### Record set:
(* ===== verification/ProcCtl.v ===== *)
(** * Signalling, priorities and exit (proc.c: kill, setpriority, exit) *)

From S2P Require Import Prelude Spinlock ProcTable CString Proc ProcInv ProcSpec ProcLife.
Local Open Scope Z_scope.

Module ProcCtl.
Import ProcTable Proc ProcInv ProcSpec ProcLife.

Section ctl.
Context `{mode : Mode} `{cfg : Config} `{sv : Services} `{svok : !ServicesOk sv}.
Implicit Types s : kstate.
Implicit Types A : lid → list nat.

(** ** Searching several lists for a pid *)

Definition pid_is s (x : Z) (q : nat) : bool := pid (procs (pt s) q) =? x.

(** The first process with pid [x] on the lists [Ls], and its list. *)
Fixpoint target s A (x : Z) (Ls : list lid) : option (lid * nat) :=
  match Ls with
  | [] => None
  | L :: Ls =>
      match find (pid_is s x) (A L) with
      | Some q => Some (L, q)
      | None => target s A x Ls
      end
  end.

Definition ready_from (n lo : nat) : list lid := map Ready (seq lo n).
Definition all_ready : list lid := ready_from (MAXPRIO + 1) 0.

Lemma target_elem s A x Ls L q :
  target s A x Ls = Some (L, q) → L ∈ Ls ∧ q ∈ A L ∧ pid (procs (pt s) q) = x.
Proof.
  induction Ls as [|L' Ls IH]; simpl; [done|].
  destruct (find _ (A L')) as [q'|] eqn:E.
  - intros [= -> ->]. apply find_some in E as [Hin Hx]. split; [set_solver|].
    split; [by apply list_elem_of_In|]. by apply Z.eqb_eq.
  - intros H. destruct (IH H) as (? & ? & ?). set_solver.
Qed.

(** No process of the lists has the pid when there is no target. *)
Lemma target_none s A x Ls :
  target s A x Ls = None → ∀ L q, L ∈ Ls → q ∈ A L → pid (procs (pt s) q) ≠ x.
Proof.
  induction Ls as [|L' Ls IH]; simpl; [set_solver|].
  destruct (find _ (A L')) as [q'|] eqn:E; [done|]. intros H L q [->|HL]%elem_of_cons Hq.
  - intros Hx. pose proof (find_none _ _ E q) as Hn. unfold pid_is in Hn.
    rewrite Hx, Z.eqb_refl in Hn. specialize (Hn ltac:(by apply list_elem_of_In)). done.
  - by apply (IH H L).
Qed.

Lemma target_app s A x Ls1 Ls2 :
  target s A x (Ls1 ++ Ls2) =
  match target s A x Ls1 with Some r => Some r | None => target s A x Ls2 end.
Proof. induction Ls1 as [|L Ls1 IH]; simpl; [done|]. destruct (find _ _); auto. Qed.

Lemma target_ls l s A x Ls : target (put_ls l s) A x Ls = target s A x Ls.
Proof. induction Ls as [|L Ls IH]; simpl; [done|]. by rewrite IH. Qed.

(** Running the search: the first hit ends it. *)
Definition hits {B} s A (x : Z) (Ls : list lid) (hit : lid → nat → M kstate B)
    (Q : option B → kstate → Prop) : Prop :=
  match target s A x Ls with
  | Some (L, q) => wp (hit L q) (λ r s', Q (Some r) s') s
  | None => Q None s
  end.

Lemma wp_find_pid {B} s A L x (hit : nat → M kstate B) (hit' : lid → nat → M kstate B) Q :
  tinv (pt s) A → lid_ok L → (∀ q, hit' L q = hit q) →
  hits s A x [L] hit' Q → wp (find_pid L x hit) Q s.
Proof.
  intros H HL Eh HQ. unfold find_pid, hits in *. simpl in HQ.
  apply (wp_scan s A L (pid_is s x) hit); [done|done| |].
  - intros q. unfold pid_is, fld. unfold mbind at 1, M_mbind at 1, M_bind at 1, gets at 1.
    by destruct (pid (procs (pt s) q) =? x).
  - destruct (find _ _) as [q|]; [|done]. by rewrite <-Eh.
Qed.

Lemma wp_or_else {B} (m1 m2 : M kstate (option B)) Q s :
  wp m1 (λ r s', match r with Some b => Q (Some b) s' | None => wp m2 Q s' end) s →
  wp (or_else m1 m2) Q s.
Proof.
  intros H. unfold or_else. apply wp_bind. eapply wp_mono; [exact H|].
  intros [b|] s'; [by intros; wp_steps|done].
Qed.

(** One list, and then the rest. *)
Lemma hits_cons {B} s A x Ls1 Ls2 (hit : lid → nat → M kstate B) (m2 : M kstate (option B)) Q :
  (hits s A x Ls2 hit Q → wp m2 Q s) → hits s A x (Ls1 ++ Ls2) hit Q →
  hits s A x Ls1 hit (λ r s', match r with Some b => Q (Some b) s' | None => wp m2 Q s' end).
Proof.
  unfold hits. rewrite target_app. intros Hm. by destruct (target s A x Ls1) as [[L q]|]; auto.
Qed.

Lemma wp_find_pid_ready_from {B} n lo s A x (hit : nat → nat → M kstate B)
    (hit' : lid → nat → M kstate B) Q :
  tinv (pt s) A → (lo + n = S MAXPRIO)%nat → (∀ i q, hit' (Ready i) q = hit i q) →
  hits s A x (ready_from n lo) hit' Q →
  wp (count_for n lo (λ i, find_pid (Ready i) x (hit i))) Q s.
Proof.
  intros H Hn Eh. revert lo Hn. induction n as [|n IH]; intros lo Hn HQ; [done|].
  change (wp (or_else (find_pid (Ready lo) x (hit lo))
    (count_for n (S lo) (λ i, find_pid (Ready i) x (hit i)))) Q s).
  apply wp_or_else. eapply (wp_find_pid _ A _ _ _ hit'); [done|cbn; lia|done|].
  eapply (hits_cons _ _ _ [Ready lo] (ready_from n (S lo))); [|exact HQ].
  intros. apply IH; [lia|done].
Qed.

(** ** kill *)

Definition kill_order : list lid := [Running; Sleep] ++ all_ready ++ [Zombie; Embryo].

(** What kill does to the process it finds on list [L]: the process is marked,
    and a sleeper is also made ready, on list 0. *)
Definition kill_lists (L : lid) (q : nat) A : lid → list nat :=
  if decide (L = Sleep) then move Sleep (Ready 0) q A else A.
Definition victim (L : lid) (r : proc) : proc :=
  if decide (L = Sleep) then set_state RUNNABLE (set_killed 1 r) else set_killed 1 r.

Definition kill_hit (c : nat) (L : lid) (q : nat) : M kstate Z :=
  if decide (L = Sleep) then kill_sleeper c q else kill_mark c q.

Definition kill_post (c : nat) s A (x : Z) (res : Z) (s' : kstate) : Prop :=
  unheld c (ls s') ∧ lframe c (ls s) (ls s') ∧ kframe s s' ∧ ext s' = ext s ∧
  match target s A (u32 x) kill_order with
  | Some (L, q) =>
      res = 0 ∧ tinv (pt s') (kill_lists L q A) ∧
      is_proc (pt s') q (victim L (procs (pt s) q)) ∧
      (∀ q', q' ≠ q → is_proc (pt s') q' (procs (pt s) q'))
  | None => res = -1 ∧ pt s' = pt s
  end.

Lemma wp_kill_hit c s A L q (Q : Z → kstate → Prop) :
  held c (ls s) → tinv (pt s) A → q ∈ A L → 
  (∀ s', unheld c (ls s') → lframe c (ls s) (ls s') → kframe s s' → ext s' = ext s →
     tinv (pt s') (kill_lists L q A) → is_proc (pt s') q (victim L (procs (pt s) q)) →
     (∀ q', q' ≠ q → is_proc (pt s') q' (procs (pt s) q')) → Q 0 s') →
  wp (kill_hit c L q) Q s.
Proof.
  intros Hh H Hq HQ. pose proof (ti_reps _ _ H) as Hr.
  pose proof (ti_good _ _ H _ _ Hq) as Hg.
  pose proof (mv_start _ _ q H (reps_lt _ _ Hr _ _ Hq)) as Hm.
  unfold kill_hit, kill_lists, victim in *. destruct (decide (L = Sleep)) as [->|HL].
  - unfold kill_sleeper. ksteps. mv_upds Hm. destruct Hg as [Hst Hpr _]. specialize (Hpr ltac:(done)).
    apply wp_onT. eapply wp_mv_take; [exact Hm|done|]. clear Hm. intros t1 Hm. ksteps.
    apply wp_onT. eapply wp_mv_assert; [exact Hm|done|]. ksteps. mv_upds Hm.
    apply wp_onT. eapply wp_mv_give; [exact Hm| |cbn; lia|].
    { intros L'. by eapply taken. }
    clear Hm. intros t2 Hm. ksteps. apply wp_rel; [done|]. intros l' Hu Hf _. ksteps.
    apply HQ; try done; [|apply Hm..]. eapply mv_close; [exact Hm|apply given|]. done.
  - unfold kill_mark. ksteps. mv_upds Hm. apply wp_rel; [done|]. intros l' Hu Hf _. ksteps.
    apply HQ; try done; [|apply Hm..]. eapply mv_close; [exact Hm|exact Hq|].
    apply (goodr_good _ L _ _ (is_proc_refl (pt s) q)) in Hg. done.
Qed.

Lemma wp_kill_search c s A x Q :
  tinv (pt s) A → hits s A x kill_order (kill_hit c) Q →
  wp (or_else (find_pid Running x (kill_mark c))
     (or_else (find_pid Sleep x (kill_sleeper c))
     (or_else (find_pid_ready x (λ _, kill_mark c))
     (or_else (find_pid Zombie x (kill_mark c))
              (find_pid Embryo x (kill_mark c)))))) Q s.
Proof.
  intros H Hhits.
  unfold kill_order in Hhits.
  apply wp_or_else, (wp_find_pid _ A _ _ _ (kill_hit c)); [done..|].
  eapply (hits_cons _ _ _ [Running]); [|exact Hhits]. clear Hhits. intros Hhits.
  apply wp_or_else, (wp_find_pid _ A _ _ _ (kill_hit c)); [done..|].
  eapply (hits_cons _ _ _ [Sleep]); [|exact Hhits]. clear Hhits. intros Hhits.
  apply wp_or_else. unfold find_pid_ready.
  eapply (wp_find_pid_ready_from _ _ _ A _ (λ _, kill_mark c) (kill_hit c)); [done|lia|done|].
  eapply hits_cons; [|exact Hhits]. clear Hhits. intros Hhits.
  apply wp_or_else, (wp_find_pid _ A _ _ _ (kill_hit c)); [done..|].
  eapply (hits_cons _ _ _ [Zombie]); [|exact Hhits]. clear Hhits. intros Hhits.
  by apply (wp_find_pid _ A _ _ _ (kill_hit c)).
Qed.

Lemma wp_kill c x s A (Q : Z → kstate → Prop) :
  unheld c (ls s) → tinv (pt s) A →
  (∀ res s', kill_post c s A x res s' → Q res s') → wp (kill c x) Q s.
Proof.
  intros Hu H HQ. unfold kill. apply wp_bind, wp_acq; [done|]. intros l1 Hh Hf _. cbv zeta.
  set (s1 := put_ls l1 s). assert (H1 : tinv (pt s1) A) by done. apply wp_bind.
  assert (Hhits : hits s1 A (u32 x) kill_order (kill_hit c) (λ r s', wp (match r with
      | Some r => mret r | None => release c PTABLE;; mret (-1) end) Q s')).
  { unfold hits, s1. rewrite target_ls. unfold kill_post in HQ.
    destruct (target s A (u32 x) kill_order) as [[L q]|] eqn:E.
    - apply target_elem in E as (_ & Hq & _). eapply wp_kill_hit; [done|done|done|].
      intros s' Hu' Hf' Hk' He' H' Hv Hq'. wp_steps. apply HQ. split; [done|].
      split; [by eapply lframe_trans|]. done.
    - apply wp_bind, wp_rel; [done|]. intros l2 Hu2 Hf2 _. wp_steps. apply HQ. split; [done|].
      split; [by eapply lframe_trans|]. done. }
  by eapply wp_kill_search.
Qed.

(** ** setpriority *)

Definition setprio_order : list lid := [Running] ++ all_ready ++ [Sleep].

Definition setprio_hit (c : nat) (prio : Z) (L : lid) (q : nat) : M kstate Z :=
  match L with
  | Running => setprio_running c prio q
  | Ready i => setprio_ready c prio i q
  | _ => setprio_sleep c prio q
  end.

(** A ready process whose priority changes moves to its new list. *)
Definition setprio_lists (prio : Z) (L : lid) (q : nat) (r : proc) A : lid → list nat :=
  match L with
  | Ready i => if priority r =? prio then A else move (Ready i) (Ready (Z.to_nat prio)) q A
  | _ => A
  end.

Definition reprio (prio : Z) (r : proc) : proc := set_budget BUDGET (set_priority prio r).

Definition setprio_post (c : nat) s A (x prio res : Z) (s' : kstate) : Prop :=
  if (prio <? 0) || (Z.of_nat MAXPRIO <? prio) then res = -1 ∧ s' = s else
  unheld c (ls s') ∧ lframe c (ls s) (ls s') ∧ kframe s s' ∧ ext s' = ext s ∧
  match target s A (u32 x) setprio_order with
  | Some (L, q) =>
      let r := procs (pt s) q in
      res = 0 ∧ tinv (pt s') (setprio_lists prio L q r A) ∧ is_proc (pt s') q (reprio prio r) ∧
      (∀ q', q' ≠ q → is_proc (pt s') q' (procs (pt s) q'))
  | None => res = -1 ∧ pt s' = pt s
  end.

Lemma reprio_same r : set_budget BUDGET r = reprio (priority r) r.
Proof. by destruct r. Qed.

Lemma wp_setprio_hit c prio s A L q (Q : Z → kstate → Prop) :
  held c (ls s) → tinv (pt s) A → q ∈ A L → 0 <= prio <= Z.of_nat MAXPRIO →
  (L = Running → priority (procs (pt s) q) = prio) → L ∈ setprio_order →
  (∀ s', unheld c (ls s') → lframe c (ls s) (ls s') → kframe s s' → ext s' = ext s →
     tinv (pt s') (setprio_lists prio L q (procs (pt s) q) A) →
     is_proc (pt s') q (reprio prio (procs (pt s) q)) →
     (∀ q', q' ≠ q → is_proc (pt s') q' (procs (pt s) q')) → Q 0 s') →
  wp (setprio_hit c prio L q) Q s.
Proof.
  intros Hh H Hq Hprio HR HL HQ. pose proof (ti_reps _ _ H) as Hr.
  pose proof (ti_good _ _ H _ _ Hq) as Hg.
  apply (goodr_good _ L _ _ (is_proc_refl (pt s) q)) in Hg.
  pose proof (mv_start _ _ q H (reps_lt _ _ Hr _ _ Hq)) as Hm. set (r := procs (pt s) q) in *.
  assert (Hsame : priority r = prio → setprio_lists prio L q r A = A →
    wp (upd q (set_budget BUDGET);; release c PTABLE;; mret 0) Q s).
  { intros E EA. ksteps. mv_upds Hm. apply wp_rel; [done|]. intros l' Hu Hf _. ksteps.
    rewrite EA in HQ. apply HQ; try done; [| |apply Hm].
    - eapply mv_close; [exact Hm|exact Hq|exact Hg].
    - rewrite <-E, <-reprio_same. apply Hm. }
  destruct L as [| | | | |i]; cbn [setprio_hit setprio_lists] in *.
  - exfalso. unfold setprio_order, all_ready, ready_from in HL. set_solver.
  - unfold setprio_sleep. ksteps. fold r. destruct (Z.eqb_spec (priority r) prio) as [E|E]; [by apply Hsame|].
    ksteps. mv_upds Hm. apply wp_rel; [done|]. intros l' Hu Hf _. ksteps.
    apply HQ; try done; [|apply Hm..]. eapply mv_close; [exact Hm|exact Hq|].
    destruct Hg as (Hst & _). split; [exact Hst|]. done.
  - exfalso. unfold setprio_order, all_ready, ready_from in HL. set_solver.
  - unfold setprio_running. ksteps. fold r. rewrite (HR eq_refl), Z.eqb_refl. by apply Hsame; [apply HR|].
  - exfalso. unfold setprio_order, all_ready, ready_from in HL. set_solver.
  - unfold setprio_ready. ksteps. fold r. destruct (Z.eqb_spec (priority r) prio) as [E|E].
    { by apply Hsame. }
    ksteps. destruct Hg as (Hst & _).
    apply wp_onT. eapply wp_mv_take; [exact Hm|done|]. clear Hm Hsame. intros t1 Hm. ksteps.
    apply wp_onT. eapply wp_mv_assert; [exact Hm|done|]. ksteps. mv_upds Hm.
    apply wp_ready_idx; [done|]. apply wp_bind, wp_onT.
    eapply wp_mv_give; [exact Hm| |cbn; lia|].
    { intros L'. by eapply taken. }
    clear Hm. intros t2 Hm. ksteps. apply wp_rel; [done|]. intros l' Hu Hf _. ksteps.
    apply HQ; try done; [|apply Hm..]. eapply mv_close; [exact Hm|apply given|].
    split; [exact Hst|]. split; [done|]. intros j [= Hj]. cbn. lia.
Qed.

Lemma wp_setprio_search c prio s A x Q :
  tinv (pt s) A → hits s A x setprio_order (setprio_hit c prio) Q →
  wp (or_else (find_pid Running x (setprio_running c prio))
     (or_else (find_pid_ready x (setprio_ready c prio))
              (find_pid Sleep x (setprio_sleep c prio)))) Q s.
Proof.
  intros H Hhits. unfold setprio_order in Hhits.
  apply wp_or_else, (wp_find_pid _ A _ _ _ (setprio_hit c prio)); [done..|].
  eapply (hits_cons _ _ _ [Running]); [|exact Hhits]. clear Hhits. intros Hhits.
  apply wp_or_else. unfold find_pid_ready.
  eapply (wp_find_pid_ready_from _ _ _ A _ (setprio_ready c prio) (setprio_hit c prio)); [done|lia|done|].
  eapply hits_cons; [|exact Hhits]. clear Hhits. intros Hhits.
  by apply (wp_find_pid _ A _ _ _ (setprio_hit c prio)).
Qed.

Lemma wp_setpriority c x prio s A (Q : Z → kstate → Prop) :
  unheld c (ls s) → tinv (pt s) A →
  (0 <= prio <= Z.of_nat MAXPRIO →
   ∀ q, q ∈ A Running → pid (procs (pt s) q) = u32 x → priority (procs (pt s) q) = prio) →
  (∀ res s', setprio_post c s A x prio res s' → Q res s') → wp (setpriority c x prio) Q s.
Proof.
  intros Hu H HR HQ. unfold setpriority. unfold setprio_post in HQ.
  destruct ((prio <? 0) || (Z.of_nat MAXPRIO <? prio)) eqn:Er; [by wp_steps; apply HQ|].
  apply orb_false_iff in Er as [?%Z.ltb_ge ?%Z.ltb_ge].
  apply wp_bind, wp_acq; [done|]. intros l1 Hh Hf _. cbv zeta. apply wp_bind.
  apply (wp_setprio_search _ _ _ A); [done|]. unfold hits. rewrite target_ls.
  destruct (target s A (u32 x) setprio_order) as [[L q]|] eqn:E.
  - apply target_elem in E as (HL & Hq & Hx). eapply wp_setprio_hit; [done|done|done|lia| |done|].
    { intros ->. by apply HR; [lia|..]. }
    intros s' Hu' Hf' Hk' He' H' Hv Hq'. wp_steps. apply HQ. split; [done|].
    split; [by eapply lframe_trans|]. done.
  - apply wp_bind, wp_rel; [done|]. intros l2 Hu2 Hf2 _. wp_steps. apply HQ. split; [done|].
    split; [by eapply lframe_trans|]. done.
Qed.

End ctl.
End ProcCtl.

### Work required:
Each line in the listing above from the one containing "(** No process" through the one containing "- intros Hx." should be repeated exactly, and no other line.

### Your response:
(** No process of the lists has the pid when there is no target. *)
Lemma target_none s A x Ls :
  target s A x Ls = None → ∀ L q, L ∈ Ls → q ∈ A L → pid (procs (pt s) q) ≠ x.
Proof.
  induction Ls as [|L' Ls IH]; simpl; [set_solver|].
  destruct (find _ (A L')) as [q'|] eqn:E; [done|]. intros H L q [->|HL]%elem_of_cons Hq.
  - intros Hx. pose proof (find_none _ _ E q) as Hn. unfold pid_is in Hn.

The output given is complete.